(Beginning of DATA EXTRACTS)

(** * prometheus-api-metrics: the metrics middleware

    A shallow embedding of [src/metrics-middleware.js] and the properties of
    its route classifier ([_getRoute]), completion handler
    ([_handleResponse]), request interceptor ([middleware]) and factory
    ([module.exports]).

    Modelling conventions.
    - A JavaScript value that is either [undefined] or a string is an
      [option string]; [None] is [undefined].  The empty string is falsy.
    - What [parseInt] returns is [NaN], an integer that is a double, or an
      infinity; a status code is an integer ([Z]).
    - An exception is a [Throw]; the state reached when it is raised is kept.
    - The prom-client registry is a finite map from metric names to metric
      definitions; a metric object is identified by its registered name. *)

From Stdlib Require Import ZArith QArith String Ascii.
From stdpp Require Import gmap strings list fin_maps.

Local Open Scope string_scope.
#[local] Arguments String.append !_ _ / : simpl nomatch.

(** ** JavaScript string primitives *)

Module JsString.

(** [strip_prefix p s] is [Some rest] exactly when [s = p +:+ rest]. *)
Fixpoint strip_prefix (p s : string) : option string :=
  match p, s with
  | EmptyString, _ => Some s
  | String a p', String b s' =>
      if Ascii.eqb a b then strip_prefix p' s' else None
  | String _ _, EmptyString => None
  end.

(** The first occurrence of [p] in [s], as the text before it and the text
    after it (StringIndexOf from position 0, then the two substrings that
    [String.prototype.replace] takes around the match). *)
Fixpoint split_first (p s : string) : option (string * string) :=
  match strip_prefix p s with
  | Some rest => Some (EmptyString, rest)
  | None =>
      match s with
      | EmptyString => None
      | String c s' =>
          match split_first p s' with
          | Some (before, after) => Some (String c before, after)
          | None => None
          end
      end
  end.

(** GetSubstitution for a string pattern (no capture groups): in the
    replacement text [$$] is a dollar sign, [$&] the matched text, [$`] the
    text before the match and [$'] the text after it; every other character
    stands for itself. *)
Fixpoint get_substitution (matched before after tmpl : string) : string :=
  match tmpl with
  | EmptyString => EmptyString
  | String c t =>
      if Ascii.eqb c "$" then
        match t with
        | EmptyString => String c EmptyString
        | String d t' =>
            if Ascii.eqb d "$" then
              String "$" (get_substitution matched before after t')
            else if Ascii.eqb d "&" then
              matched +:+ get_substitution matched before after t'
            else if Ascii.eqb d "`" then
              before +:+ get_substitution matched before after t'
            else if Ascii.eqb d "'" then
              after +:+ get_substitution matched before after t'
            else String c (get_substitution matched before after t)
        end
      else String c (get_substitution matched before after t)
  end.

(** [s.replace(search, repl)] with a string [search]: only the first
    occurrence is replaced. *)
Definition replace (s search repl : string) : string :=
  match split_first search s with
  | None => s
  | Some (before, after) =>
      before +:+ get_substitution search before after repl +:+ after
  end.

(End of DATA EXTRACTS)
(Beginning of DATA EXTRACTS)

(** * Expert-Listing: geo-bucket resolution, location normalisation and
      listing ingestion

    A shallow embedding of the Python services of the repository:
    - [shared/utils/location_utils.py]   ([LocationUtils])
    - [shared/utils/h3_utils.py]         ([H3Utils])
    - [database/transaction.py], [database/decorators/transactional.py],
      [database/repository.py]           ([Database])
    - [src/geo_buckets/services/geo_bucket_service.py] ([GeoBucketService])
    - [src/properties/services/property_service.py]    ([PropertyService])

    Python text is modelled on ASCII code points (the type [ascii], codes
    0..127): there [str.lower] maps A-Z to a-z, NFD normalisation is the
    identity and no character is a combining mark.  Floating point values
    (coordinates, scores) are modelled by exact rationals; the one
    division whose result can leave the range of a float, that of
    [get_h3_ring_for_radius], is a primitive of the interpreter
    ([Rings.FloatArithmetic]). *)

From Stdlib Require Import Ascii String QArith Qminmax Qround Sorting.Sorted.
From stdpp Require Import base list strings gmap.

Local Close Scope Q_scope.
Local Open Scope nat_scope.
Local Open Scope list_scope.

(End of DATA EXTRACTS)

Copy word for word the stretch of entries above from the line that has "(** * prometheus-api-metrics: the" through the line that has "- A JavaScript", both ends included, and nothing outside it.

### [EXERCISE ANSWER]
(** * prometheus-api-metrics: the metrics middleware

    A shallow embedding of [src/metrics-middleware.js] and the properties of
    its route classifier ([_getRoute]), completion handler
    ([_handleResponse]), request interceptor ([middleware]) and factory
    ([module.exports]).

    Modelling conventions.
    - A JavaScript value that is either [undefined] or a string is an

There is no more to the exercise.